The descriptiveness of each tune speaks in the language of cinema, so that François Merville’s light percussive appliqué in “Le travail” gives just a hint of the labor it names. (The stark textures here recall Philip Glass—and indeed, one may wish to explore the American composer’s own scoring for silent films for more in this vein.) “Fête foraine” (Fairgrounds) lays tightly wound strings over martial snare, shifting midway through to mallets before returning to the procession. Such changes beguile throughout. The full import of the wife’s “Mauvais rêve” (Bad dream), for example, finds perfect introduction in the clarinet and cello duet (“Retour de noce”) that precedes it. Fantasy (“Amour et beauté”) changes hands with reality (“Le miroir,” in which violinist Dominique Pifarély sounds like a ghost), excitement (“La fuite”) with comeuppance (“Les 2 visages”).

Two of the album’s finest moments occur in “La peur du noir” (Fear of the dark), which expresses itself through a nervous heart murmur of solo accordion, and in “L’accident,” a two-part fragmentation of the film’s underlying tensions that works its corkscrew into a bottle long emptied of its hope.
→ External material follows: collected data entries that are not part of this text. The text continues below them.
(** The processor as the guest sees it, and what it does by itself, all as functions of the trace and memory: a load
    of four bytes ([None]: it violates the EPT), [RDMSR] and [WRMSR]; what a VM exit stores in memory and the MSRs it loads, the
    MSRs a VM entry loads, both as if by [WRMSR]; what [VMCLEAR] does to memory; whether [VMWRITE] is an invalid opcode. *)
Class Guest := {
  gm_load : list ioev -> mem -> Z -> option Z;
  gm_rdmsr : list ioev -> mem -> Z -> outcome;
  gm_wrmsr : list ioev -> mem -> Z -> Z -> outcome;
  gm_exit : list ioev -> mem -> mem * list (Z * Z);
  gm_entry : list ioev -> mem -> list (Z * Z);
  gm_clear : list ioev -> Z -> mem -> mem;
  gm_vmwrite_ud : list ioev -> bool }.

Definition MSR_EFER : Z := 0xc0000080.
Definition MSR_IA32_PAT : Z := 0x277.
Definition VMX_INVVPID_INDIVIDUALADDRESS : Z := 0.
Definition VMX_INVVPID_SINGLECONTEXT : Z := 1.
Definition VMX_INVVPID_ALLCONTEXTS : Z := 2.
Definition VMX_INVVPID_SINGLECONTEXTGLOBAL : Z := 3.
Definition MSR_TEST_NORMAL : Z := 0x2900b05d.
Definition MSR_TEST_VMEXIT : Z := 0xf6d7a004.
Definition MSR_TEST_EXCEPT : Z := 0xc23a16e5.
Definition SHV_USER_MODE : Z := 0x40.
Definition SHV_USE_VMXOFF : Z := 0x80.
Definition SHV_NESTED_USER_MODE : Z := 0x800.
Definition SHV_USE_MSRBITMAP : Z := 0x400.

(** The registers of a [VMCALL]; those the tests do not set are zero. *)
Definition call_regs (eax ebx : Z) : regs := mkRegs eax ebx 0 0 0 0 0 0 [].

Section guest.
Context (a : subarch) (amd64_max : Z) {D : Device} {C : Cpu} {G : Guest}.
Context (g : opts) (s : vmx_syms) (es : ept_syms) (ds : desc_syms) (us : user_syms) (mid : list MIDTAB) (qemu : bool).
(** The static array of [shv_guest_msr_bitmap_vmexit_handler]. *)
Context (msr_bitmap_allcpu : Z).
(** User mode, from [enter_user_mode_asm] to its return. *)
Context (run_user : Z * Z -> IO unit).

Abbreviation opt_set := (Vmx.opt_set g).
Abbreviation rmsr := rdmsr_.
Abbreviation wmsr := wrmsr64.

Definition resume (v : VCPU) (r : regs) (info : vmexit_info_t) : IO handler_result :=
  wNW a "guest_RIP" (guest_rip info + inst_len info) ≫= fun _ => mret (Entered false v r).
Lemma switch_test v n w p m (Q : VCPU -> world -> Prop) : at_ w p m -> quiet_guest a p -> vcpu_override v = None ->
  vcpu_ept v = e -> vcpu_ept_num v = n -> 0 <= n < 32 ->
  (opt_set g SHV_USE_SWITCH_EPT = true -> opt_set g SHV_USE_EPT = true) ->
  (opt_set g SHV_USE_EPT = true -> uses n p /\ ready m /\ cur n m) ->
  (forall w' p' m', at_ w' p' m' -> keeps a [0x201A; 0x201B] [] p p' -> agree (fun b => ~ footprint es (g_shv_opt g) e b) m m' ->
     (opt_set g SHV_USE_EPT = true -> uses (num_after n) p' /\ ready m' /\ cur (num_after n) m') -> Q (with_ept_num (num_after n) v) w') ->
  wp (shv_guest_switch_ept a amd64_max g es ds us mid qemu msr_bitmap_allcpu run_user v) Q w.
Proof.
  intros H Hq Ho Ev En Hn Hopt Hu HQ. unfold shv_guest_switch_ept. unfold num_after in *.
  destruct (opt_set g SHV_USE_SWITCH_EPT).
  2: { gstep. specialize (HQ w p m H (keeps_refl _ _ _) (agree_refl _ _) Hu). by rewrite with_num in HQ. }
  pose proof (Hopt eq_refl) as Hept. rewrite Hept in *. clear Hopt. destruct (Hu eq_refl) as (Hu1 & HR & _). clear Hu.
  gstep. gstep. unfold with_handler. gstep.
  eapply wp_call; [exact H|exact Hq|by destruct v|]. clear w H. intros tr w len rip H.
  cbn [call_handler]. unfold shv_guest_switch_ept_vmexit_handler. cbn [vmexit_reason]. rewrite Z.eqb_refl. cbn [negb].
  replace (vcpu_ept_num (with_override _ v)) with n by (destruct v; exact (eq_sym En)).
  gstep. gstep. gstep. gstep; [exact Hept|]. gstep.
  rewrite num_with.
  pose proof (next_ept_num_range n Hn) as Hn'.
  eapply wp_build; [exact H|by destruct v|exact HR|exact Hn'|]. clear w H. intros w m' H HR' Hc' Hf. gstep. gstep.
  rewrite root_u64 in * by done.
  eapply wp_resumed; [eassumption|field_simp; apply Hq|]. intros w2 rip2 H2.
  gstep. rewrite override_num by done.
  assert (keeps a [0x201A; 0x201B] [] p (entered a (set_vm 0x681E rip2
    (set_vm64 a 0x201A (Z.lor (ept_root_at es (v_idx e) (Z.shiftr (next_ept_num n) 4)) 0x1e) (exited tr VMX_VMEXIT_VMCALL 0 p))))) as Hk.
  { eapply (keeps_trip _ _ tr); [exact Hq|intros; by field_simp| |done|done].
    intros enc E1 E2. unfold outside in E1. cbn in E1. rewrite orb_false_r in E1. apply negb_true_iff, orb_false_iff in E1 as [? ?].
    rewrite vm_set_ne by (by apply Z.eqb_neq). by rewrite vm_set64_ne. }
  eapply HQ; [exact H2|exact Hk|exact Hf|]. intros _. split; [|done]. constructor.
  - destruct Hu1 as [Hon _]. unfold ept_on in *. by rewrite !(kp_vm _ _ _ _ _ Hk).
  - field_simp. apply vm64_set64_eq; [done|]. rewrite <- root_u64 by done. by apply is_u_wrap.
Qed.

(** ** Large pages *)

Lemma wp_guest_byte x y w p m (Q : Z -> world -> Prop) : at_ w p m -> translate a p m x = Some y -> Q (rd8 m y) w ->
  wp (guest_byte x) Q w.
Proof.
  intros H Ht HQ. unfold guest_byte, wp. cbn [gm_load q_guest]. rewrite (proj1 H), (proj2 H), Ht. cbn [fmap option_fmap option_map].
  replace (u8 (ld 4 m y)) with (rd8 m y); [done|]. cbn [ld]. unfold u8, wrap. pose proof (rd8_range m y) as [? ?].
  rewrite (Z.mul_comm (2 ^ 8)), Z.mod_add by lia. by rewrite Z.mod_small.
Qed.
Lemma large_page_test n w p m (Q : unit -> world -> Prop) : at_ w p m -> 0 <= n < 32 ->
  (opt_set g SHV_USE_LARGE_PAGE = true -> opt_set g SHV_USE_EPT = true) ->
  (opt_set g SHV_USE_EPT = true -> uses n p /\ cur n m) -> Q tt w -> wp (shv_guest_test_large_page g es) Q w.
Proof.
  intros H Hn Hopt Hu HQ. unfold shv_guest_test_large_page.
  change (opt_set g SHV_USE_LARGE_PAGE) with (use_large (g_shv_opt g)) in *.
  destruct (use_large (g_shv_opt g)) eqn:Hl; [|by gstep].
  rewrite (Hopt eq_refl) in *. destruct (Hu eq_refl) as [Hu1 [_ _ _ Hc]]. destruct (Hc Hl) as (M0 & M1 & B0 & B1).
  pose proof (large_facts a es e n (gl_layout _ _ _ _ L n Hn)) as ((_ & _ & A0 & _) & (_ & _ & A1 & _) & _).
  gstep. gstep. gstep. apply wp_must_be.
  assert (large_pages_at es 0 = s_large_pages es) as E0 by (unfold large_pages_at; lia).
  assert (large_pages_at es 1 = s_large_pages es + 0x200000) as E1 by (unfold large_pages_at, PA_PAGE_SIZE_2M; lia).
  eapply (translate_page a es (g_shv_opt g) e L) in M0, M1; [|exact Hu1..].
  change (2 ^ (9 * 2 + 3)) with (2 ^ 21) in *. rewrite A0, A1 in *. rewrite Z.add_0_r, E0 in M0. rewrite Z.add_0_r, E1 in M1.
  eapply wp_guest_byte; [exact H|exact M0|]. split; [exact B1|]. apply wp_must_be.
  eapply wp_guest_byte; [exact H|exact M1|]. split; [exact B0|exact HQ].
Qed.
End ept_tests.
Meticulously composed, arranged, and performed, Dans la nuit stands tall in the Louis Sclavis lineup—not because it is relatively “accessible” (which it is), but because its storytelling is so enmeshed with its source. It’s brittle continuity maintains shape even in the emotional push and pull in which it finds itself caught. Like the nameless wife’s nightmare, the music carries in its breast a hint of its own anxieties, reliving them for as long as there are mirrors, smoke, and light…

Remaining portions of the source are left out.